A 5-year-old boy suffered a stab wound to the back in the right paraspinal region that resulted in spinal cord injury at T2-T3 level and spinal shock. Bilateral paresis was present in lower limbs, absent superficial reflexes, retention of urine, and loss of bowel and bladder sensation. After methylprednisolone, normal saline, and phenylephrine for hypotension, his condition improved and exam at 8 days revealed spastic paresis of the right lower limb, absent vibration and position sensation below the nipple level on the right side, and loss of pinprick and temperature sensation in the left half of the body.
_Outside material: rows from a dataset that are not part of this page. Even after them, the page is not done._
Lemma quiet_mono `{Env} (R R' : relation World) :
  PreOrder R' → (∀ w w', R w w' → R' w w') → Quiet R → Quiet R'.
Proof.
  intros ? HR []. split; [exact _|..]; intros; by apply (within_mono R R'); auto.
Qed.

Section loops.
Context (R : Family) `{!Composes R}.

Lemma within_for_each {A B} (f : A → M B) l : (∀ x, within R (f x)) → within R (for_each f l).
Proof. intros Hf. induction l; simpl; walk. Defined.

Lemma within_map_ok {A B} (f : A → M (Result B)) l :
  (∀ x, within R (f x)) → within R (map_ok f l).
Proof. intros Hf. induction l; simpl; walk. Defined.

Lemma within_collect {A} (f : A → M json) l : (∀ x, within R (f x)) → within R (collect f l).
Proof. intros Hf. induction l; simpl; walk. Defined.

Lemma within_in_transaction {A} (body : M (Result A)) :
  within R body → (∀ d, within R (modify (set_db (λ _, d)))) → within R (in_transaction body).
Proof. intros Hb Hd. unfold in_transaction. walk. Defined.
End loops.

Section admits.
Context `{Env} (R : Family) `{!Quiet R}.

(** [db.Ping] is a statement that changes nothing. *)
Lemma within_ping : within R (exec Ok).
Proof.
  apply (composes_ext (f ← fault; mret (if f : bool then Err ErrIO else Ok tt))); [|walk].
  intros w. rewrite run_exec, run_bind. change (fault w) with (failing w, stepped w). simpl.
  destruct (failing w); [done|]. by destruct w.
Defined.

Lemma within_query {A} (q : DB → Result A) : within R (query q).
Proof. unfold query. walk. Defined.

Lemma within_reject code msg h : within R (reject code msg h).
Proof. unfold reject. walk. Defined.
End admits.

#[export] Hint Resolve within_ping within_query within_reject : within.

(** The walk, through the loops as well. *)
Ltac walk_calls :=
  repeat first
    [ progress walk
    | lazymatch goal with
      | |- within _ (_ <$> _) => apply within_fmap; [exact _|]
      | |- within _ (for_each _ _) => apply within_for_each; [exact _|]
      | |- within _ (map_ok _ _) => apply within_map_ok; [exact _|]
      | |- within _ (collect _ _) => apply within_collect; [exact _|]
      | |- within _ (in_transaction _) => apply admits_transaction
      end ].

Section handlers.
Context `{Env} (R : Family) `{!Quiet R}.

(** ** Calls shared by the handlers *)

Lemma within_generateID p : within R (generateID p).
Proof. unfold generateID. walk. Defined.

Lemma within_current_timestamp : within R current_timestamp.
Proof. unfold current_timestamp. walk. Defined.

Lemma within_SafeSendAll rs d : within R (SafeSendAll rs d).
Proof. induction rs; simpl; walk. Defined.

Lemma within_ValidateJWT t : within R (ValidateJWT t).
Proof. unfold ValidateJWT. walk. Defined.
End handlers.

#[export] Hint Resolve within_generateID within_current_timestamp within_SafeSendAll
  within_ValidateJWT : within.

Section reading.
Context `{Env} (R : Family) `{!Quiet R}.

Lemma within_ValidateAgentSecret agentID secret : within R (ValidateAgentSecret agentID secret).
Proof. unfold ValidateAgentSecret. walk_calls. Defined.
#[local] Hint Resolve within_ValidateAgentSecret : within.

Lemma within_GenerateJWT userID username : within R (GenerateJWT userID username).
Proof. unfold GenerateJWT. walk_calls. Defined.
#[local] Hint Resolve within_GenerateJWT : within.

Lemma within_HashAPIKey apiKey : within R (HashAPIKey apiKey).
Proof. unfold HashAPIKey. walk_calls. Defined.
#[local] Hint Resolve within_HashAPIKey : within.

Lemma within_getConversation convID : within R (getConversation convID).
Proof. unfold getConversation. walk_calls. Defined.
#[local] Hint Resolve within_getConversation : within.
He also had paralytic ileus, constipation, and loss of bowel sensation. A clinical diagnosis of incomplete spinal cord injury at T4 dermatome and Brown-Sequard-plus syndrome was confirmed by MRI. At 6 weeks he was weaned off vasopressor agents and he had partial recovery of power in the right lower limb and full recovery of sensations. [1]

COMMENT. Incomplete spinal cord injury and Brown-Sequard syndrome are adult disorders, but motor vehicle accidents and violence may be responsible in children. The authors cite 3 additional pediatric cases reported in the literature. High-dose steroids in 2 cases (including the present case) and surgery in 2 resulted in good to complete recovery.